KrebsOnSecurity reported yesterday that IT outsourcing and consulting firm Wipro had been compromised, and its networks turned against some clients. Computing this morning said the company acknowledged sustaining a successful phishing attack, is investigating, and that the attacker may have been a nation-state.
Ecuador has come under a large number of attacks, AFP reports, most of them apparently distributed denial-of-service attacks, since its revocation last week of asylum for WikiLeaks' Julian Assange.
NBC News says, on the basis of leaked documents, that Facebook's public assertions of commitment to privacy have long been at best an afterthought to the social network's monetization of personal data, at worst entirely disingenuous.

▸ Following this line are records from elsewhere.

Lemma expire_loop_spec fuel nworks now s :
  ks_ok s -> (length (heap s) < fuel)%nat -> (nworks <= k_max_works)%nat ->
  let s' := expire_loop fuel nworks now s in
  ks_ok s' /\ (accounted s -> accounted s') /\ only_expired_gone now s s' /\
  ((forall k, ~ expired now s' k) \/
   (length (heap s) = length (heap s') + (S k_max_works - nworks))%nat).
Proof.
  revert nworks s. induction fuel as [|f IH]; intros nworks s Hs Hf Hn; [lia|].
  cbn zeta. cbn [expire_loop]. destruct (heap s) as [|top rest] eqn:Eh.
  { split_and!; [done|done|apply only_expired_gone_refl|]. left. intros k Hk. unfold expired, ttls in Hk.
    by rewrite Eh in Hk. }
  destruct (heap_top_expired s top rest Hs Eh) as (Htop & Hin & Hmin).
  destruct (val top <=? now) eqn:Ev; bool_facts.
  2:{ split_and!; [done|done|apply only_expired_gone_refl|]. left. intros k. by apply Hmin. }
  set (s1 := entry_del now (ref top) _).
  assert (E1 : s1 = notify_keyspace_event NOTIFY_EXPIRED (bs "expired") (ref top) (remove_key now (ref top) s)).
  { apply entry_del_notify. }
  destruct (remove_key_spec s now (ref top) Hs Hin) as (R1 & R2 & R3 & _ & R5 & _).
  destruct (ks_ok_notify (remove_key now (ref top) s) NOTIFY_EXPIRED (bs "expired") (ref top)) as (N1 & N2 & N3 & N4).
  rewrite <- E1 in *. assert (Hs1 : ks_ok s1) by auto.
  assert (Hgone : only_expired_gone now s s1).
  { intros k. rewrite N2, N3, R2, R3. destruct (decide (ref top = k)) as [<-|].
    - right. rewrite !lookup_delete_eq. split_and!; [|done..]. by apply (expired_Some _ _ _ _ Htop).
    - left. by rewrite !lookup_delete_ne. }
  assert (Hlen : length (heap s) = S (length (heap s1))).
  { rewrite <- !heap_size_ttls, N3, R3 by done. rewrite map_size_delete, Htop. cbn.
    assert (base.size (ttls s) <> 0%nat); [|lia]. rewrite heap_size_ttls, Eh by done. done. }
  rewrite Eh in Hlen. destruct (k_max_works <=? nworks)%nat eqn:Ek; bool_facts.
  - split_and!; [done|auto using accounted_weaken|done|]. right. rewrite Hlen. lia.
  - destruct (IH (S nworks) s1 Hs1) as (I1 & I2 & I3 & I4); [cbn [length] in *; lia|lia|].
    split_and!; [done|auto using accounted_weaken|by eapply only_expired_gone_trans|].
    destruct I4 as [?|I4]; [by left|right]. rewrite Hlen. lia.
Qed.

The European Union has ratified its controversial copyright reform law. Critics find Articles 11 and 13 particularly troubling, note VentureBeat and others.The former establishes a link tax to compensate copyright owners; the latter makes platforms legally liable for user infringements.
YouTube yesterday flagged live-streamed video of the tragic Notre Dame fire as possible misinformation, and ran an explanatory box below such streams that offered to hip viewers to the truth by displaying images and information about the 9/11 attacks. According to TechCrunch, YouTube says the algorithm did it, and that they're sorry that the algorithm "made the wrong call." The algorithm was unavailable for comment.
More European governments decline to ban Huawei, although many acknowledge security risks associated with the company's hardware. Bloomberg observes that close regulation of 5G networks seems very likely, and that such regulation will probably significantly encumber Huawei.